Thursday, November 16th, 2006

Ubuntu 100pxRemember a few months ago there was an apparent stampede of people, headed by Mark Pilgrim, who were abandoning Macs for Ubuntu? (Although some later came back.)

Java podcaster Tim Shadel is going the other way , dumping Ubuntu after using Linux for years and stretching his legs into Mac OS X.
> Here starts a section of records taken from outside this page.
(** * Collection runner and script sandbox: a shallow embedding

    The development follows [services/collectionRunner.ts]
    ([replaceVariables], [executeRequest], [runCollection]) and
    [services/scriptRunner.ts] ([runScript]).

    JavaScript strings are modelled as [string]; the characters that the
    placeholder pattern looks at are all ASCII, every other byte is copied
    through untouched.  A variable bag ([Record<string, any>]) is a finite map
    from names to JSON values.  Exceptions and rejected promises are modelled
    by the [Thrown] completion, which carries the [message] of the error. *)

From Stdlib Require Import ZArith List Ascii String Bool Lia.
From stdpp Require Import base option list gmap strings pretty.

Local Open Scope Z_scope.

(* string concatenation unfolds on a constructor, as list concatenation does *)
#[local] Arguments String.append !s1 s2 / : simpl nomatch.

(** ** Completions: a value, or a thrown error (identified with its message) *)

Inductive completion (A : Type) : Type :=
| Returned (a : A)
| Thrown (message : string).
Arguments Returned {A} a.
Arguments Thrown {A} message.

Definition bind {A B : Type} (c : completion A) (k : A -> completion B) : completion B :=
  match c with
  | Returned a => k a
  | Thrown m => Thrown m
  end.

Notation "'let*' x ':=' c 'in' k" := (bind c (fun x => k))
  (at level 10, x name, c at level 100, k at level 200).

(** ** JSON values and the JavaScript values a bag lookup can give *)

#[warnings="-register-all"]
Inductive json : Type :=
| JNull
| JBool (b : bool)
| JNum (n : Z)    (* the integers, which print in plain decimal below 10^21 *)
| JStr (s : string)
| JArr (items : list json)
| JObj (props : list (string * json)).

Inductive jsval : Type :=
| VUndefined
| VJson (j : json)
| VFunction (fname : string)   (* a built-in function object *)
| VObjectPrototype.            (* the object [Object.prototype] *)

(** ToBoolean *)
Definition json_truthy (j : json) : bool :=
  match j with
  | JNull => false
  | JBool b => b
  | JNum n => negb (n =? 0)
  | JStr s => negb (String.eqb s "")
  | JArr _ | JObj _ => true
  end.
Lemma length_le_bytes n v : length (le_bytes n v) = n.
Proof. revert v. induction n as [|n IH]; intros v; simpl; [done | by rewrite IH]. Qed.

Lemma pack_uint_ok n v :
  0 <= v < 2 ^ (8 * Z.of_nat n) -> pack_uint n v = Ok (le_bytes n v).
Proof.
  intros [H0 H1]. unfold pack_uint.
  apply Z.leb_le in H0. apply Z.ltb_lt in H1. by rewrite H0, H1.
Qed.

Lemma tag_of_ms_range now_ms : 0 <= tag_of_ms now_ms < 2 ^ 32.
Proof.
  unfold tag_of_ms. change 0xFFFFFFFF with (Z.ones 32).
  rewrite Z.land_ones by lia. apply Z.mod_pos_bound. lia.
Qed.

Lemma struct_pack_IIIBBB_ok a b c d e f :
  0 <= a < 2 ^ 32 -> 0 <= b < 2 ^ 32 -> 0 <= c < 2 ^ 32 ->
  0 <= d < 256 -> 0 <= e < 256 -> 0 <= f < 256 ->
  struct_pack_IIIBBB a b c d e f =
  Ok (le_bytes 4 a ++ le_bytes 4 b ++ le_bytes 4 c
      ++ le_bytes 1 d ++ le_bytes 1 e ++ le_bytes 1 f).
Proof.
  intros Ha Hb Hc Hd He Hf. unfold struct_pack_IIIBBB.
  rewrite !pack_uint_ok by (simpl; lia). reflexivity.
Qed.

Lemma build_cbw_ok tag cdb :
  0 <= tag < 2 ^ 32 -> (length cdb <= 16)%nat ->
  build_cbw tag cdb =
  Ok ((le_bytes 4 CBW_SIGNATURE ++ le_bytes 4 tag ++ le_bytes 4 4096
       ++ le_bytes 1 0x80 ++ le_bytes 1 0 ++ le_bytes 1 (len cdb))
      ++ (cdb ++ replicate (16 - length cdb) x00)).
Proof.
  intros Htag Hlen. unfold build_cbw, len.
  rewrite struct_pack_IIIBBB_ok by (unfold CBW_SIGNATURE; lia).
  unfold py_bytes. simpl rbind.
  destruct (16 - Z.of_nat (length cdb) <? 0) eqn:E; [apply Z.ltb_lt in E; lia|].
  simpl rbind.
  replace (Z.to_nat (16 - Z.of_nat (length cdb))) with (16 - length cdb)%nat by lia.
  reflexivity.
Qed.

(** ** The Command Block Wrapper *)

(** C1.  For every tag that fits 32 bits and every CDB of at most 16 bytes,
    the two statements that build the wrapper (with the fixed length 4096
    and the device-to-host flag 0x80) succeed and give exactly 31 bytes; the
    first four are 55 53 42 43, the little-endian encoding of 0x43425355,
    and the 16-byte cdb field at offset 15 is the CDB followed by zero
    bytes. *)
Theorem build_cbw_layout (tag : Z) (cdb : list byte) :
  0 <= tag < 2 ^ 32 ->
  (length cdb <= 16)%nat ->
  exists cbw,
    build_cbw tag cdb = Ok cbw
    /\ length cbw = 31%nat
    /\ take 4 cbw = [x55; x53; x42; x43]
    /\ le_value (take 4 cbw) = CBW_SIGNATURE
    /\ slice 15 31 cbw = cdb ++ replicate (16 - length cdb) x00
    /\ (forall i, (length cdb <= i < 16)%nat -> cbw !! (15 + i)%nat = Some x00).
Proof.
  intros Htag Hlen. eexists. split; [by apply build_cbw_ok|].
  set (hdr := le_bytes 4 CBW_SIGNATURE ++ _).
  assert (Hhdr : length hdr = 15%nat).
  { unfold hdr. rewrite !length_app, !length_le_bytes. reflexivity. }
  assert (Hfield : length (cdb ++ replicate (16 - length cdb) x00) = 16%nat).
  { rewrite length_app, length_replicate. lia. }
  assert (Hsig : take 4 (hdr ++ cdb ++ replicate (16 - length cdb) x00)
                 = [x55; x53; x42; x43]).
  { unfold hdr. rewrite <- ?app_assoc.
    rewrite take_app_length' by (symmetry; apply length_le_bytes). reflexivity. }
  split; [rewrite length_app; lia|].
  split; [exact Hsig|].
  split; [rewrite Hsig; reflexivity|].
  split.
  - unfold slice. rewrite drop_app_length' by exact Hhdr.
    apply take_ge. lia.
  - intros i Hi. rewrite lookup_app_r by lia.
    replace (15 + i - length hdr)%nat with i by lia.
    rewrite lookup_app_r by lia.
    apply lookup_replicate_2. lia.
Qed.

Lemma build_cbw_layout_witness :
  exists cbw, build_cbw 0x01020304 [xe6; x06; x00; x01] = Ok cbw
              /\ length cbw = 31%nat
              /\ take 4 cbw = [x55; x53; x42; x43]
              /\ le_value (take 4 cbw) = CBW_SIGNATURE
              /\ slice 15 31 cbw = [xe6; x06; x00; x01] ++ replicate 12 x00
              /\ (forall i, (4 <= i < 16)%nat -> cbw !! (15 + i)%nat = Some x00).
Proof.
  apply (build_cbw_layout 0x01020304 [xe6; x06; x00; x01]); simpl; lia.
Defined.

Lemma le_value_le_bytes n v :
  0 <= v < 2 ^ (8 * Z.of_nat n) -> le_value (le_bytes n v) = v.
Proof.
  revert v. induction n as [|n IH]; intros v Hv.
  - simpl in *. lia.
  - cbn [le_bytes le_value]. rewrite byte_val_of_Z, Z.shiftr_div_pow2 by lia.
    rewrite IH.
    + change (2 ^ 8) with 256. pose proof (Z.div_mod v 256). lia.
    + replace (8 * Z.of_nat (S n)) with (8 + 8 * Z.of_nat n) in Hv by lia.
      rewrite Z.pow_add_r in Hv by lia. change (2 ^ 8) with 256 in *.
      split; [apply Z.div_pos; lia|].
      apply Z.div_lt_upper_bound; lia.
Qed.

Lemma build_cbw_identify tag :
  0 <= tag < 2 ^ 32 -> build_cbw tag identify_cdb = Ok (cbw_image tag).
Proof.
  intros Htag. rewrite build_cbw_ok by (simpl; lia). reflexivity.
Qed.

(** ** The transfers of send_nvme_identify *)

Section SessionFacts.
Context {dev : Type} `{!BulkEndpoints dev}.
Implicit Types w : world dev.

Lemma new_events_app w d now evs :
  new_events w (World d now (w_trace w ++ evs)) = evs.
Proof. unfold new_events. simpl. apply drop_app_length. Qed.

(** The wrapper is built before any transfer, from the clock alone. *)
Lemma send_builds_cbw w :
  build_cbw (tag_of_ms (w_now_ms w)) identify_cdb
  = Ok (cbw_image (tag_of_ms (w_now_ms w))).
Proof. apply build_cbw_identify, tag_of_ms_range. Qed.

(** The write fails: nothing else is transferred. *)
Lemma send_write_raises w e d1 :
  ep_out_write (w_dev w) (cbw_image (tag_of_ms (w_now_ms w))) 5000 = (Raise e, d1) ->
  send_nvme_identify w =
  let tr := w_trace w ++ [EvWrite (cbw_image (tag_of_ms (w_now_ms w))) 5000] in
  match as_USBError e with
  | Some msg =>
      (Ok None, World d1 (w_now_ms w) (tr ++ [EvPrint ("USB Error: " +:+ msg)]))
  | None => (Raise e, World d1 (w_now_ms w) tr)
  end.
Proof.
  intros Hw. unfold send_nvme_identify, bind, time_ms, lift.
  rewrite send_builds_cbw.
  unfold try_except_USBError, write, print, ret, log, set_dev. rewrite Hw. cbn.
  destruct (as_USBError e); reflexivity.
Qed.

(** The write and the data read succeed: the outcome is decided by the
    status read alone. *)
Lemma send_after_data w n d1 data d2 r3 d3 :
  ep_out_write (w_dev w) (cbw_image (tag_of_ms (w_now_ms w))) 5000 = (Ok n, d1) ->
  ep_in_read d1 4096 5000 = (Ok data, d2) ->
  ep_in_read d2 13 5000 = (r3, d3) ->
  send_nvme_identify w =
  let tr := w_trace w ++ [EvWrite (cbw_image (tag_of_ms (w_now_ms w))) 5000;
                          EvRead 4096 5000; EvRead 13 5000] in
  match r3 with
  | Ok _ => (Ok (Some data), World d3 (w_now_ms w) tr)
  | Raise e =>
      match as_USBError e with
      | Some msg =>
          (Ok None, World d3 (w_now_ms w) (tr ++ [EvPrint ("USB Error: " +:+ msg)]))
      | None => (Raise e, World d3 (w_now_ms w) tr)
      end
  end.
Proof.
  intros Hw Hr1 Hr2. unfold send_nvme_identify, bind, time_ms, lift.
  rewrite send_builds_cbw.
  unfold try_except_USBError, write, read, ret, print, log, set_dev.
  rewrite Hw. cbn. rewrite Hr1. cbn. rewrite Hr2. cbn.
  rewrite <- ?app_assoc. cbn.
  destruct r3 as [csw|e]; [reflexivity|].
  destruct (as_USBError e); cbn; rewrite <- ?app_assoc; reflexivity.
Qed.

(** Whatever the device answers, the first thing [send_nvme_identify] does
    is to write the wrapper with a timeout of 5000 ms. *)
Lemma send_first_event w :
  exists rest,
    w_trace (send_nvme_identify w).2
    = w_trace w ++ EvWrite (cbw_image (tag_of_ms (w_now_ms w))) 5000 :: rest.
Proof.
  unfold send_nvme_identify, bind, time_ms, lift.
  rewrite send_builds_cbw.
  unfold try_except_USBError, write, read, ret, print, log, set_dev. cbn.
  destruct (ep_out_write _ _ _) as [[n|e] d1]; cbn.
  - destruct (ep_in_read d1 _ _) as [[data|e] d2]; cbn.
    + destruct (ep_in_read d2 _ _) as [[csw|e] d3]; cbn.
      * rewrite <- ?app_assoc. eauto.
      * destruct (as_USBError e); cbn; rewrite <- ?app_assoc; eauto.
    + destruct (as_USBError e); cbn; rewrite <- ?app_assoc; eauto.
  - destruct (as_USBError e); cbn; rewrite <- ?app_assoc; eauto.
Qed.
(** X24.  A refresh drops nothing silently.  A whitelisted id that is
    absent from the new snapshot has its line [Failed to load Portal]
    with the error of [getAPI] on the console, and a provider whose
    document could not be fetched or read has its line
    [Failed to fetch schema for] with the error; lines written before the
    refresh are kept. *)
Theorem refresh_reports_every_failure (e : Env) (m m' : Manager) (id : string) :
  refreshPortals e m = (Normal tt, m') ->
  In id (whitelist_of e) ->
  (forall ev, In ev (trace m) -> In ev (trace m')) /\
  (~ In id (map_keys (portals m')) ->
   exists error, getAPI e id = Throw error /\
     In (ConsoleError ("Failed to load Portal " ++ id ++ ":") error) (trace m')) /\
  (forall api error,
      getAPI e id = Normal api -> schema_yield e api = Throw error ->
      In (id, metadata_of api) (portals m') /\
      In (ConsoleError ("Failed to fetch schema for " ++ api_title api ++ ":") error)
         (trace m')).
Proof.
  intros R Hin.
  pose proof (refresh_reports e (whitelist_of e) ([], []) id Hin) as Rep.
  pose proof (loaded_complete e (whitelist_of e) ([], []) id) as Comp.
  pose proof (loaded_keys e (whitelist_of e) ([], []) id) as Keys.
  rewrite refreshPortals_unfold in R.
  destruct (whitelist_of e) as [|w ws] eqn:W; [discriminate|].
  injection R as <-. cbn [portals trace]. split; [|split].
  - intros ev H. apply in_or_app. now left.
  - intros Absent. destruct (getAPI e id) as [api|err] eqn:G.
    + exfalso. apply Absent, Keys. right. split; [exact Hin | now exists api].
    + exists err. split; [reflexivity|]. apply in_or_app. now right.
  - intros api error G Y. rewrite G, Y in Rep. split.
    + specialize (Comp api G (or_introl Hin)).
      rewrite describe_portal_entry, Y in Comp. exact Comp.
    + apply in_or_app. now right.
Qed.

Lemma refresh_reports_every_failure_witness :
  In (ConsoleError ("Failed to load Portal " ++ Sample.offline_id ++ ":")
                   (Error "Portal account not found"))
     (trace (Sample.after Sample.mixed)) /\
  In (ConsoleError "Failed to fetch schema for Daily -- Quotes!:" Sample.timeout)
     (trace (Sample.after Sample.mixed)).
Proof.
  split.
  - destruct (refresh_reports_every_failure Sample.mixed Sample.fresh
                (Sample.after Sample.mixed) Sample.offline_id eq_refl)
      as (_ & Absent & _).
    + vm_compute. right. right. left. reflexivity.
    + destruct Absent as (error & G & Line).
      * vm_compute. intros H. repeat (destruct H as [H|H]; [discriminate H|]). exact H.
      * injection G as <-. exact Line.
  - destruct (refresh_reports_every_failure Sample.mixed Sample.fresh
                (Sample.after Sample.mixed) Sample.quotes_id eq_refl)
      as (_ & _ & Schema).
    + vm_compute. right. left. reflexivity.
    + exact (proj2 (Schema Sample.quotes_api Sample.timeout eq_refl eq_refl)).
Defined.

(** ** C4: what the exposed names are *)

Section DeclaredNames.

Lemma Object_entries_of (v : json) :
  is_null v = false -> Object_entries v = Normal (entries_of v).
Proof. destruct v; try reflexivity. discriminate. Qed.

Lemma paths_of_not_null (openapi : json) : is_null (paths_of openapi) = false.
Proof.
  unfold paths_of, or_else.
  destruct (prop openapi "paths") as [v|]; [|reflexivity].
  destruct (truthy v) eqn:T; [|reflexivity]. now destruct v.
Qed.

(** A loop whose turns either throw or add names, whatever they start
    from, throws when one turn does and adds all names otherwise. *)
Lemma for_of_names {A : Type} (body : A -> list Tool -> outcome (list Tool))
    (throws : A -> bool) (ids : A -> list json) (l : list A) :
  (forall x tools,
      if throws x then exists err, body x tools = Throw err
      else exists tools', body x tools = Normal tools' /\
                          map tool_name tools' = (map tool_name tools ++ ids x)%list) ->
  forall tools,
    if existsb throws l then exists err, for_of l body tools = Throw err
    else exists tools', for_of l body tools = Normal tools' /\
                        map tool_name tools' = (map tool_name tools ++ flat_map ids l)%list.
Proof.
  intros Turn. induction l as [|x r IH]; intros tools; cbn [existsb for_of flat_map].
  - exists tools. now rewrite app_nil_r.
  - specialize (Turn x tools). destruct (throws x); cbn [orb].
    + destruct Turn as [err ->]. now exists err.
    + destruct Turn as (mid & -> & Names). cbn [bind].
      specialize (IH mid). destruct (existsb throws r).
      * exact IH.
      * destruct IH as (tools' & -> & Names'). exists tools'.
        split; [reflexivity|]. now rewrite Names', Names, app_assoc.
Qed.

Lemma collect_operation_names_list (description : string) (entry : string * json)
    (tools : list Tool) :
  if operation_throws entry
  then exists err, collect_operation description entry tools = Throw err
  else exists tools', collect_operation description entry tools = Normal tools' /\
                      map tool_name tools'
                      = (map tool_name tools ++ operation_ids entry)%list.
Proof.
  destruct entry as [method op].
  unfold operation_throws, operation_ids, collect_operation. cbn [fst snd].
  destruct (String.eqb method "parameters"); cbn [negb andb].
  - exists tools. now rewrite app_nil_r.
  - destruct op; cbn [is_null getProp bind prop];
      try (exists tools; now rewrite app_nil_r);
      try (now eexists).
    destruct (Js.lookup "operationId" props) as [name|];
      [|exists tools; now rewrite app_nil_r].
    destruct (truthy name); [|exists tools; now rewrite app_nil_r].
    eexists. split; [reflexivity|]. now rewrite map_app.
Qed.

Lemma collect_path_names_list (description : string) (entry : string * json)
    (tools : list Tool) :
  if path_throws entry
  then exists err, collect_path description entry tools = Throw err
  else exists tools', collect_path description entry tools = Normal tools' /\
                      map tool_name tools' = (map tool_name tools ++ path_ids entry)%list.
Proof.
  unfold path_throws, path_ids, collect_path.
  destruct (is_null (snd entry)) eqn:N; cbn [orb].
  - destruct (snd entry); try discriminate N. now eexists.
  - rewrite (Object_entries_of _ N). cbn [bind].
    apply for_of_names. intros x t. apply collect_operation_names_list.
Qed.

Lemma collect_tools_names_list (description : string) (openapi : json) :
  if unreadable openapi
  then exists err, collect_tools description openapi = Throw err
  else exists tools, collect_tools description openapi = Normal tools /\
                     map tool_name tools = declared_ids openapi.
Proof.
  unfold unreadable, declared_ids, collect_tools.
  destruct (is_null openapi) eqn:N; cbn [orb].
  - destruct openapi; try discriminate N. now eexists.
  - assert (G : getProp openapi "paths" = Normal (prop openapi "paths"))
      by (destruct openapi; try reflexivity; discriminate N).
    rewrite G. cbn [bind]. fold (paths_of openapi).
    rewrite (Object_entries_of _ (paths_of_not_null openapi)). cbn [bind].
    pose proof (for_of_names (collect_path description) path_throws path_ids
                  (entries_of (paths_of openapi))
                  (fun x t => collect_path_names_list description x t) []) as H.
    exact H.
Qed.

(** The names of the entry of a provider that answers. *)
Lemma described_names (e : Env) (id : string) (api : PortalAPI) :
  getAPI e id = Normal api ->
  entry_names (id, fst (describe_portal e api)) = provider_names e id.
Proof.
  intros G. unfold provider_names. rewrite G.
  rewrite describe_portal_entry. unfold schema_yield.
  destruct (axios_get e (schemaUrl_of (api_url api))) as [openapi|err];
    cbn [bind]; [|reflexivity].
  pose proof (collect_tools_names_list (api_description api) openapi) as H.
  destruct (unreadable openapi).
  - destruct H as [err ->]. reflexivity.
  - destruct H as (tools & -> & Names). rewrite <- Names.
    destruct tools as [|t ts]; [reflexivity|].
    rewrite entry_names_unfold. reflexivity.
Qed.

Lemma flat_map_by_key {A B K : Type} (key : A -> K) (f : A -> list B)
    (g : K -> list B) (l : list A) :
  (forall x, In x l -> f x = g (key x)) ->
  flat_map f l = flat_map g (map key l).
Proof.
  induction l as [|x r IH]; intros H; [reflexivity|]. simpl.
  rewrite (H x (or_introl eq_refl)), IH; [reflexivity|].
  intros y Hy. apply H. now right.
Qed.

Lemma loaded_first_occurrences (e : Env) (whitelist : list string) :
  map_keys (loaded e whitelist ([], []))
  = first_occurrences (filter (answers e) whitelist).
Proof.
  rewrite loaded_keys_order, first_occurrences_from. simpl.
  induction (first_occurrences (filter (answers e) whitelist)) as [|x r IH];
    [reflexivity|].
  simpl. now rewrite IH.
Qed.

End DeclaredNames.
(** X16.  The mount refresh writes the document of the first render even
    when a buffer was edited before it runs: an edit within the first
    50ms of a page opened from a share token is followed by a write of
    the document as it was before the edit. *)
Theorem mount_refresh_is_stale (b : SourceBundle) (s : Storage) (now gap d : N)
    (v : option jsstring) :
  gap < 50 -> 50 <= gap + d -> d < 300 ->
  default [] v <> b_html b ->
  let final := advance d (onChange v (advance gap (mounted b true s now))) in
  renders final = [RefreshWrite (srcDoc b)]
  /\ bundle final = set_buffer Html (default [] v) b
  /\ srcDoc (bundle final) <> srcDoc b.
Proof.
  intros Hg Hd Hd' Hv final.
  set (st1 := advance gap (mounted b true s now)).
  assert (H1 : st1 = {| bundle := b; layout := SideBySide; activeEditor := Html;
                        autoUpdate := true; lastSavedAt := None;
                        debounce := Some (now + 300, srcDoc b);
                        mount_refresh := Some (now + 50, srcDoc b);
                        srcdoc_attr := None; surface := true; clock := now + gap;
                        storage := s; console := []; renders := []; downloads := [] |}).
  { unfold st1, advance, mounted, pending, due.
    cbn [mount_refresh debounce clock surface renders].
    rewrite (proj2 (N.leb_gt (now + 50) (now + gap))) by lia.
    rewrite (proj2 (N.leb_gt (now + 300) (now + gap))) by lia. reflexivity. }
  assert (H2 : onChange v st1
               = with_timers
                   (with_state st1 (set_buffer Html (default [] v) b) SideBySide Html
                      true None)
                   (Some (now + gap + 300, srcDoc (set_buffer Html (default [] v) b)))
                   (Some (now + 50, srcDoc b))).
  { rewrite onChange_auto; rewrite H1; try reflexivity. exact Hv. }
  unfold final. fold st1. rewrite H2, H1.
  unfold advance, pending, due, write_doc.
  cbn [with_timers with_state mount_refresh debounce clock surface renders bundle].
  rewrite (proj2 (N.leb_le (now + 50) (now + gap + d))) by lia.
  rewrite (proj2 (N.leb_gt (now + gap + 300) (now + gap + d))) by lia.
  cbn. repeat split.
  intros H. apply (srcDoc_set_buffer Html) in H. exact (Hv H).
Qed.

Lemma mount_refresh_is_stale_witness :
  renders (advance 40 (onChange typing_first
             (advance 10 (mounted DEFAULT_TEMPLATE true (empty_storage 0) 0))))
  = [RefreshWrite (srcDoc DEFAULT_TEMPLATE)].
Proof.
  assert (H1 : 10 < 50) by reflexivity.
  assert (H2 : 50 <= 10 + 40) by discriminate.
  assert (H3 : 40 < 300) by reflexivity.
  assert (H4 : default [] typing_first <> b_html DEFAULT_TEMPLATE) by differ.
  exact (proj1 (mount_refresh_is_stale DEFAULT_TEMPLATE (empty_storage 0) 0 10 40
                  typing_first H1 H2 H3 H4)).
Defined.

(** * Further properties of the composer *)

(** X17.  The composed document changes exactly when the edited buffer
    does, and it is 470 code units longer than the three buffers
    together. *)
Theorem srcDoc_follows_buffer (f : buffer) (v : jsstring) (b : SourceBundle) :
  (srcDoc (set_buffer f v b) = srcDoc b <-> v = get_buffer f b)
  /\ length (srcDoc b)
     = (470 + length (b_css b) + length (b_html b) + length (b_js b))%nat.
Proof.
  split; [split|].
  - apply srcDoc_set_buffer.
  - intros ->. rewrite set_get_buffer. reflexivity.
  - rewrite srcDoc_parts, !length_app.
    change (length part_a) with 143%nat. change (length part_b) with 32%nat.
    change (length part_c) with 34%nat. change (length part_d) with 261%nat.
    lia.
Qed.

(** X18.  The composer does not keep the buffers apart: text of the
    markup buffer may stand at the end of the style buffer, behind the
    fixed text that separates the two, and the document is the same. *)
Theorem srcDoc_does_not_delimit (c h h' j : jsstring) :
  srcDoc {| b_html := h'; b_css := c ++ part_b ++ h; b_js := j |}
  = srcDoc {| b_html := h ++ part_b ++ h'; b_css := c; b_js := j |}.
Proof.
  rewrite !srcDoc_parts. cbn [b_html b_css b_js].
  rewrite <- !app_assoc. reflexivity.
Qed.

(** * Further properties of the share address *)

Lemma filter_named_removed (name : jsstring) (ps : list (jsstring * jsstring)) :
  List.filter (named name)
    (List.filter (fun kv => negb (string_eqb kv.1 name)) ps) = [].
Proof.
  unfold named. induction ps as [|[k v] ps IH]; [reflexivity|].
  cbn [List.filter fst]. destruct (string_eqb k name) eqn:E; cbn [negb]; [exact IH|].
  cbn [List.filter fst]. rewrite E. exact IH.
Qed.

Lemma filter_others_removed (name : jsstring) (ps : list (jsstring * jsstring)) :
  List.filter (fun kv => negb (named name kv))
    (List.filter (fun kv => negb (string_eqb kv.1 name)) ps)
  = List.filter (fun kv => negb (named name kv)) ps.
Proof.
  unfold named. induction ps as [|[k v] ps IH]; [reflexivity|].
  cbn [List.filter fst]. destruct (string_eqb k name) eqn:E; cbn [negb]; [exact IH|].
  cbn [List.filter fst]. rewrite E. cbn [negb]. rewrite IH. reflexivity.
Qed.

Lemma set_param_named (name value : jsstring) (ps : list (jsstring * jsstring)) :
  List.filter (named name) (set_param name value ps) = [(name, value)].
Proof.
  induction ps as [|[k v] ps IH]; cbn [set_param].
  - unfold named. cbn [List.filter fst]. rewrite string_eqb_refl. reflexivity.
  - destruct (string_eqb k name) eqn:E.
    + pose proof (filter_named_removed name ps) as H.
      unfold named in *. cbn [List.filter fst]. rewrite string_eqb_refl, H.
      reflexivity.
    + unfold named in *. cbn [List.filter fst]. rewrite E. exact IH.
Qed.

Lemma set_param_others (name value : jsstring) (ps : list (jsstring * jsstring)) :
  List.filter (fun kv => negb (named name kv)) (set_param name value ps)
  = List.filter (fun kv => negb (named name kv)) ps.
Proof.
  induction ps as [|[k v] ps IH]; cbn [set_param].
  - unfold named. cbn [List.filter fst]. rewrite string_eqb_refl. reflexivity.
  - destruct (string_eqb k name) eqn:E.
    + pose proof (filter_others_removed name ps) as H.
      unfold named in *. cbn [List.filter fst].
      rewrite string_eqb_refl, E. cbn [negb]. exact H.
    + unfold named in *. cbn [List.filter fst]. rewrite E. cbn [negb].
      rewrite IH. reflexivity.
Qed.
Since Mail.app was the straw that broke the camel’s back for Mark Pilgrim, it’s extra interesting to read Tim’s experience with Mail, compared to Evolution, his Linux mail client:

Mail.app is great. Evolution almost works. I have to use exchange at work (I have Ubuntu installed there, too). Evolution has a module to integrate with Exchange, and it sorta thinks about working. It’s slow, and frequently it hangs. So much so that I got sick of typing

ps -ef | grep evolu | grep -v grep | awk ‘{ print $2 }’ | xargs kill

that I put it in a batch file shell script. I ran it no less than twice a day, sometimes more. Calendaring almost worked, except when it didn’t. Frequently I’d send out an appointment only to figure out that my colleagues version of the appointment didn’t repeat over the right interval. I don’t blame anyone for having trouble integrating with a Microsoft product. But at the end of the day, it was still annoyingly brittle. On Mac, there’s Entourage — an M$ product to work with the M$ server. As it is, Mail.app rocks for processing my personal email really efficiently. Oh, and it can export your mail to mbox. Duh. On Ubuntu, mail almost works.

He goes on to list many more ways in which Mac OS X simply provides a superior user experience—searching, wireless, GUI, audio effects, bluetooth and more.

In the end, it’s all about an OS that (wait for it…) “just works”:

My reasons for choosing to dump Ubuntu for a Mac are almost entirely about the experience. After years of Linux work, I’m tired of fiddling. I’m tired of things that almost work. I’m ready for a change. I’m sick of the war to get things to work. I’m ready to simply Get Things Done.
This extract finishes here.